Lemma inv_square a iV : inv a = Ok iV -> square (length a) iV.
Proof.
  unfold inv. destruct (mapM _ _) as [cs |] eqn:E; cbn [bind];
    [| discriminate].
  intros [= <-]. apply mapM_length in E. rewrite length_seq in E. split.
  - now rewrite length_map, length_seq.
  - intros row Hin. apply in_map_iff in Hin. destruct Hin as (i & <- & _).
    now rewrite length_map.
Qed.

Lemma finite_raise a e : finite a = Raise e -> e = NotFinite.
Proof.
  intros H. apply mapM_raise in H. destruct H as ([| r] & _ & Hx);
    congruence.
Qed.

Lemma transpose_square k m : square k m -> square k (transpose m).
Proof.
  intros [Hl Hr]. unfold transpose.
  assert (Hh : length (hd [] m) = k).
  { destruct m as [| r0 m]; [exact Hl | apply Hr; now left]. }
  rewrite Hh. split; [now rewrite length_map, length_seq |].
  intros row Hin. apply in_map_iff in Hin. destruct Hin as (j & <- & _).
  unfold column. now rewrite length_map.
Qed.

Lemma cholesky_upper_square k a w :
  square k a -> cholesky_upper a = Ok w -> square k w.
Proof.
  intros Ha. unfold cholesky_upper, cholesky_lower.
  pose proof (transpose_square k a Ha) as Ht.
  destruct Ht as [Htl Htr]. rewrite Htl.
  destruct (chol k (transpose a)) as [L |] eqn:E; cbn [bind];
    [| discriminate].
  intros [= <-]. apply transpose_square.
  now destruct (chol_sound k (transpose a) L (conj Htl Htr) E).
Qed.

Lemma cholesky_upper_raise a e :
  cholesky_upper a = Raise e -> e = NotPositiveDefinite.
Proof.
  unfold cholesky_upper, cholesky_lower.
  destruct (chol _ _) as [L |] eqn:E; cbn [bind]; [discriminate |].
  intros [= <-]. eapply chol_raise; eassumption.
Qed.

Lemma solver_raise ifgv B V e : solver ifgv B V = Raise e -> numerical e.
Proof.
  unfold solver, numerical.
  destruct (cholesky_lower V) as [T |] eqn:ET; cbn [bind].
  2: { intros [= <-]. left. eapply chol_raise; exact ET. }
  destruct (solve T B) as [A |] eqn:EA; cbn [bind].
  2: { intros [= <-]. right; left. eapply gauss_raise; exact EA. }
  destruct (finite ifgv) as [y |] eqn:Ef; cbn [bind].
  2: { intros [= <-]. right; right. eapply finite_raise; exact Ef. }
  destruct (solve T y) as [b |] eqn:Eb; cbn [bind].
  2: { intros [= <-]. right; left. eapply gauss_raise; exact Eb. }
  destruct (qr A) as [Q Rq].
  destruct (solve [[Rq]] [dot Q b]) as [x |] eqn:Ex; cbn [bind].
  2: { intros [= <-]. right; left. eapply gauss_raise; exact Ex. }
  destruct (inv V) as [iV |] eqn:Ei; cbn [bind].
  2: { intros [= <-]. right; left. eapply inv_raise; exact Ei. }
  destruct (inv [[dot B (mat_vec iV B)]]) as [ie |] eqn:Ee; cbn [bind];
    [discriminate |].
  intros [= <-]. right; left. eapply inv_raise; exact Ee.
Qed.

Lemma first_row_from_found c : forall n,
  (exists row, In row c /\ existsb (fun x => x) row = true) ->
  exists k, first_row_from n c = Ok k.
Proof.
  induction c as [| r c IH]; intros n (row & Hin & Hrow); [destruct Hin |].
  simpl. destruct (existsb (fun x => x) r) eqn:E; [now exists n |].
  destruct Hin as [-> | Hin]; [congruence |].
  apply IH. now exists row.
Qed.

Lemma scaled_rows_square k w r :
  square k w -> length r = k -> square k (scaled_rows w r).
Proof.
  intros [Hl Hr] Hlr. unfold scaled_rows. split.
  - rewrite length_map2. lia.
  - intros row Hin. apply In_map2 in Hin.
    destruct Hin as (r0 & x & -> & Hr0 & _). rewrite length_map.
    now apply Hr.
Qed.
(** * FakeNetworkPipe and Stats<T>: a shallow embedding and its properties

    Sources embedded here:
    - [webrtc/video_engine/test/libvietest/testbed/fake_network_pipe.cc]
      (classes [NetworkPacket] and [FakeNetworkPipe]);
    - [trunk/webrtc/modules/remote_bitrate_estimator/test/bwe_test_framework.h]
      (class template [Stats<T>]);
    - [src/common_audio/signal_processing/min_max_operations.c]
      (the value and index scans over word16 and word32 vectors).

    Conventions.
    - [int] and [int64_t] values are integers of [Z].  Signed overflow has no
      defined behaviour in C++, so the additions on time stamps are the
      mathematical ones; [/] on [int] truncates towards zero and is [Z.quot].
    - The counters [dropped_packets_], [sent_packets_] and
      [total_packet_delay_] are declared in [fake_network_pipe.h]; they are
      kept as integers of [Z] and counted without a width.
    - [TickTime::MillisecondTimestamp()] is an external clock; each operation
      that reads it takes the reading as its [time_now] argument.
    - [assert] is checked: a member function whose assertion fails returns
      [None].
    - The critical section serialises the operations; the embedding is the
      sequential behaviour of each operation run under the lock.
    - [float] is IEEE 754 binary32 with rounding to nearest even, through
      the Standard Library's [SpecFloat] at precision 24 and [emax] 128; an
      integer operand of a [float] division is converted to [float] first.
    - A value returned as [int] is narrowed to 32 bits two's complement. *)

From Stdlib Require Import ZArith NArith List Lia Bool Sorted.
From Stdlib Require Import Floats.SpecFloat.
From Stdlib Require Import Init.Byte.
Import ListNotations.
(** * ICERM SciML-GW workshop notebooks: the hand-written data preparation
      and the staged optimisation script, embedded and verified.

    The repository holds two notebooks.  The surrogate notebook pads and
    peak-aligns a set of waveform amplitudes ([common_time_grid], [get_peak],
    [get_peaks], [align_peaks]) and then drives three optimisation stages
    through external packages.  The classifier notebook slices a data matrix
    into features and labels, one-hot encodes the labels and decodes them
    again with an arg-max.

    Waveform samples are IEEE doubles in the notebooks.  Every finite double
    is a rational number and comparison, absolute value and arg-max on finite
    doubles agree with the same operations on rationals, so samples are
    modelled as [Q]; NaN and the infinities are outside the model.  Python
    exceptions are modelled by the [result] type, integers that index or
    count by [nat], other integers by [Z]. *)

From Stdlib Require Import QArith Qabs Qround ZArith Lia Lqa Sorted.
From stdpp Require Import base list gmap strings.

Local Open Scope nat_scope.

(** ** Python exceptions as an error monad *)

Inductive exn : Type :=
  | ValueError
  | IndexError
  | ZeroDivisionError
  | AssertionError
  | FileNotFoundError.

Inductive result (A : Type) : Type :=
  | Ok (a : A)
  | Raise (e : exn).

Arguments Ok {A} a.
Arguments Raise {A} e.

#[global] Instance result_ret : MRet result := λ A a, Ok a.
#[global] Instance result_bind : MBind result :=
  λ A B f m, match m with Ok a => f a | Raise e => Raise e end.

(** [for x in xs: ys.append(f(x))] where [f] may raise. *)
Fixpoint for_each {A B : Type} (f : A → result B) (xs : list A) : result (list B) :=
  match xs with
  | [] => Ok []
  | x :: xs' => y ← f x; ys ← for_each f xs'; mret (y :: ys)
  end.

(** ** The numpy primitives the notebooks call *)

Module Np.

(** A two-dimensional array: its shape and its rows.  The shape is kept
    apart from the rows because an array of shape (0, n) has no row to
    read n from. *)
Record ndarray2 : Type := mk_ndarray2 {
  nrows : nat;
  ncols : nat;
  rows : list (list Q)
}.

Definition Qltb (a b : Q) : bool := negb (Qle_bool b a).

(** [np.abs(h)] *)
Definition abs (h : list Q) : list Q := Qabs <$> h.
(** C5 at the twin ids 1 and 2. *)
Lemma BM25_retrieve_duplicate_texts_witness :
  dict_wf Demo.twins /\
  dict_lookup Demo.twins 1 = Some (lit "premium") /\
  dict_lookup Demo.twins 2 = Some (lit "premium") /\
  top_1 Demo.cut_chars Demo.overlap_argsort (lit "premium")
        (filtered_corpus [1%Z; 2%Z] Demo.twins) = [lit "premium"] /\
  exists r,
    BM25_retrieve Demo.cut_chars Demo.overlap_argsort (lit "premium")
                  [1%Z; 2%Z] Demo.twins = Some r /\
    dict_lookup Demo.twins r = Some (lit "premium") /\
    exists before after,
      dict_items Demo.twins = before ++ (r, lit "premium") :: after /\
      forall kv, In kv before -> snd kv <> lit "premium".
Proof.
  assert (Hwf : dict_wf Demo.twins).
  { unfold dict_wf. simpl. constructor.
    - intros [H|[]]. discriminate.
    - constructor; [intros [] | constructor]. }
  assert (Hne : 1%Z <> 2%Z) by discriminate.
  assert (H1 : dict_lookup Demo.twins 1 = Some (lit "premium"))
    by reflexivity.
  assert (H2 : dict_lookup Demo.twins 2 = Some (lit "premium"))
    by reflexivity.
  assert (Htop : top_1 Demo.cut_chars Demo.overlap_argsort (lit "premium")
                   (filtered_corpus [1%Z; 2%Z] Demo.twins) = [lit "premium"])
    by (vm_compute; reflexivity).
  refine (conj Hwf (conj H1 (conj H2 (conj Htop _)))).
  exact (@BM25_retrieve_duplicate_texts Demo.cut_chars Demo.overlap_argsort
           DemoFacts.overlap_argsort_perm (lit "premium") [1%Z; 2%Z]
           Demo.twins 1%Z 2%Z (lit "premium") Hwf Hne H1 H2 Htop).
Defined.

(** The evaluation for C1 with the overlap ranker. *)
Lemma BM25_retrieve_leaves_candidate_set_witness :
  BM25_retrieve Demo.cut_chars Demo.overlap_argsort (lit "premium")
                [2%Z] Demo.twins = Some 1%Z /\
  ~ In 1%Z [2%Z].
Proof.
  pose proof (@BM25_retrieve_leaves_candidate_set Demo.cut_chars
                Demo.overlap_argsort DemoFacts.overlap_argsort_perm
                (lit "premium")) as H.
  split; apply H.
Defined.

(** C3 as stated fails: in repeated.json the second question has the
    unknown category law and qid 1, and qid 1 is in the written answers,
    as the qid of the first question. *)
Lemma unknown_category_qid_in_answers :
  questions_file Demo.fs (lit "repeated.json")
    = Some [Demo.q_finance; Demo.q_law_1] /\
  known_category (category Demo.q_law_1) = false /\
  main (fun v : str => v) Demo.int_ascii Demo.cut_chars Demo.overlap_argsort
       Demo.fs (lit "repeated.json") (lit "./reference")
    = Returns (Some [ {| answer_qid := 1; retrieve := 3 |} ]) /\
  In (qid Demo.q_law_1)
     (map answer_qid [ {| answer_qid := 1; retrieve := 3 |} ]).
Proof.
  split; [reflexivity|]. split; [reflexivity|].
  split; [vm_compute; reflexivity|].
  left. reflexivity.
Qed.

(** C3, amended, at questions.json, whose third question is of category
    law. *)
Lemma main_skips_unknown_category_witness :
  questions_file Demo.fs (lit "questions.json")
    = Some ([Demo.q_finance; Demo.q_insurance] ++ Demo.q_law :: [Demo.q_faq])
  /\ known_category (category Demo.q_law) = false
  /\ load_faq Demo.int_ascii Demo.fs (lit "./reference")
     = Returns Demo.faq_dict
  /\ exists answers,
       main (fun v : str => v) Demo.int_ascii Demo.cut_chars
            Demo.overlap_argsort Demo.fs (lit "questions.json")
            (lit "./reference") = Returns (Some answers) /\
       answers =
         answer_loop (fun v : str => v) Demo.cut_chars Demo.overlap_argsort
           (loaded Demo.int_ascii Demo.fs
                   (path_join (lit "./reference") (lit "insurance")))
           (loaded Demo.int_ascii Demo.fs
                   (path_join (lit "./reference") (lit "finance")))
           Demo.faq_dict
           ([Demo.q_finance; Demo.q_insurance] ++ [Demo.q_faq]) /\
       forall a, In a answers -> answer_qid a = qid Demo.q_law ->
         exists q', In q' ([Demo.q_finance; Demo.q_insurance] ++ [Demo.q_faq])
                    /\ qid q' = qid Demo.q_law
                    /\ known_category (category q') = true.
Proof.
  assert (H1 : questions_file Demo.fs (lit "questions.json")
    = Some ([Demo.q_finance; Demo.q_insurance] ++ Demo.q_law :: [Demo.q_faq]))
    by reflexivity.
  assert (H2 : known_category (category Demo.q_law) = false) by reflexivity.
  assert (H3 : load_faq Demo.int_ascii Demo.fs (lit "./reference")
               = Returns Demo.faq_dict) by (vm_compute; reflexivity).
  refine (conj H1 (conj H2 (conj H3 _))).
  exact (@main_skips_unknown_category str (fun v : str => v) Demo.int_ascii
           Demo.cut_chars Demo.overlap_argsort Demo.fs (lit "questions.json")
           (lit "./reference") [Demo.q_finance; Demo.q_insurance] Demo.q_law
           [Demo.q_faq] Demo.faq_dict H1 H2 H3).
Defined.

(** C4 at questions.json: four questions, at most four answers. *)
Lemma main_answer_count_witness :
  questions_file Demo.fs (lit "questions.json")
    = Some [Demo.q_finance; Demo.q_insurance; Demo.q_law; Demo.q_faq] /\
  (forall answers,
     main (fun v : str => v) Demo.int_ascii Demo.cut_chars
          Demo.overlap_argsort Demo.fs (lit "questions.json")
          (lit "./reference") = Returns (Some answers) ->
     List.length answers <= 4) /\
  (forall faq,
     load_faq Demo.int_ascii Demo.fs (lit "./reference") = Returns faq ->
     exists answers,
       main (fun v : str => v) Demo.int_ascii Demo.cut_chars
            Demo.overlap_argsort Demo.fs (lit "questions.json")
            (lit "./reference") = Returns (Some answers) /\
       List.length answers <= 4).
Proof.
  assert (H1 : questions_file Demo.fs (lit "questions.json")
    = Some [Demo.q_finance; Demo.q_insurance; Demo.q_law; Demo.q_faq])
    by reflexivity.
  split; [exact H1|].
  exact (@main_answer_count str (fun v : str => v) Demo.int_ascii
           Demo.cut_chars Demo.overlap_argsort Demo.fs (lit "questions.json")
           (lit "./reference") _ H1).
Defined.

(** C8 at questions.json: the answer of question 1 comes before the
    answer of question 4. *)
Lemma main_preserves_question_order_witness :
  questions_file Demo.fs (lit "questions.json")
    = Some [Demo.q_finance; Demo.q_insurance; Demo.q_law; Demo.q_faq] /\
  load_faq Demo.int_ascii Demo.fs (lit "./reference")
    = Returns Demo.faq_dict /\
  main (fun v : str => v) Demo.int_ascii Demo.cut_chars Demo.overlap_argsort
       Demo.fs (lit "questions.json") (lit "./reference")
    = Returns (Some [ {| answer_qid := 1; retrieve := 3 |};
                      {| answer_qid := 4; retrieve := 7 |} ]).
Proof.
  assert (H1 : questions_file Demo.fs (lit "questions.json")
    = Some [Demo.q_finance; Demo.q_insurance; Demo.q_law; Demo.q_faq])
    by reflexivity.
  assert (H2 : load_faq Demo.int_ascii Demo.fs (lit "./reference")
               = Returns Demo.faq_dict) by (vm_compute; reflexivity).
  refine (conj H1 (conj H2 _)).
  destruct (@main_preserves_question_order str (fun v : str => v)
              Demo.int_ascii Demo.cut_chars Demo.overlap_argsort Demo.fs
              (lit "questions.json") (lit "./reference") _ _ H1 H2)
    as [Hrun _].
  rewrite Hrun. vm_compute. reflexivity.
Defined.

(** C10 at the faq question, with candidates 7 and 8. *)
Lemma faq_retrieval_within_candidates_witness :
  category Demo.q_faq = lit "faq" /\
  (forall k,
     In k (dict_keys (corpus_dict_faq (fun v : str => v) Demo.faq_dict
                                      (source Demo.q_faq))) <->
     In k (dict_keys Demo.faq_dict) /\ In k (source Demo.q_faq)) /\
  (forall r,
     dispatch (fun v : str => v) Demo.cut_chars Demo.overlap_argsort
              dict_empty Demo.finance_corpus Demo.faq_dict Demo.q_faq
       = Retrieved (Some r) ->
     In r (source Demo.q_faq)).
Proof.
  assert (H1 : category Demo.q_faq = lit "faq") by reflexivity.
  split; [exact H1|].
  exact (@faq_retrieval_within_candidates str (fun v : str => v)
           Demo.cut_chars Demo.overlap_argsort dict_empty
           Demo.finance_corpus Demo.faq_dict Demo.q_faq H1).
Defined.

(** * Further properties of the script *)

Unset Implicit Arguments.

(** ** Corpus loader *)

Lemma startswith_app (x y : str) : startswith (x ++ y) x = true.
Proof.
  induction x as [|c x IH]; simpl; [now destruct y|].
  now rewrite N.eqb_refl.
Qed.

Lemma endswith_app (x y : str) : endswith (x ++ y) y = true.
Proof. unfold endswith. rewrite rev_app_distr. apply startswith_app. Qed.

----

Exercise directions ->
Your answer should consist only of the lines above between the line holding "and the staged" and the line holding "(** A two-dimensional", inclusive, each transcribed exactly.

Task output ->
      and the staged optimisation script, embedded and verified.

    The repository holds two notebooks.  The surrogate notebook pads and
    peak-aligns a set of waveform amplitudes ([common_time_grid], [get_peak],
    [get_peaks], [align_peaks]) and then drives three optimisation stages
    through external packages.  The classifier notebook slices a data matrix
    into features and labels, one-hot encodes the labels and decodes them
    again with an arg-max.

    Waveform samples are IEEE doubles in the notebooks.  Every finite double
    is a rational number and comparison, absolute value and arg-max on finite
    doubles agree with the same operations on rationals, so samples are
    modelled as [Q]; NaN and the infinities are outside the model.  Python
    exceptions are modelled by the [result] type, integers that index or
    count by [nat], other integers by [Z]. *)

From Stdlib Require Import QArith Qabs Qround ZArith Lia Lqa Sorted.
From stdpp Require Import base list gmap strings.

Local Open Scope nat_scope.

(** ** Python exceptions as an error monad *)

Inductive exn : Type :=
  | ValueError
  | IndexError
  | ZeroDivisionError
  | AssertionError
  | FileNotFoundError.

Inductive result (A : Type) : Type :=
  | Ok (a : A)
  | Raise (e : exn).

Arguments Ok {A} a.
Arguments Raise {A} e.

#[global] Instance result_ret : MRet result := λ A a, Ok a.
#[global] Instance result_bind : MBind result :=
  λ A B f m, match m with Ok a => f a | Raise e => Raise e end.

(** [for x in xs: ys.append(f(x))] where [f] may raise. *)
Fixpoint for_each {A B : Type} (f : A → result B) (xs : list A) : result (list B) :=
  match xs with
  | [] => Ok []
  | x :: xs' => y ← f x; ys ← for_each f xs'; mret (y :: ys)
  end.

(** ** The numpy primitives the notebooks call *)

Module Np.

(** A two-dimensional array: its shape and its rows.  The shape is kept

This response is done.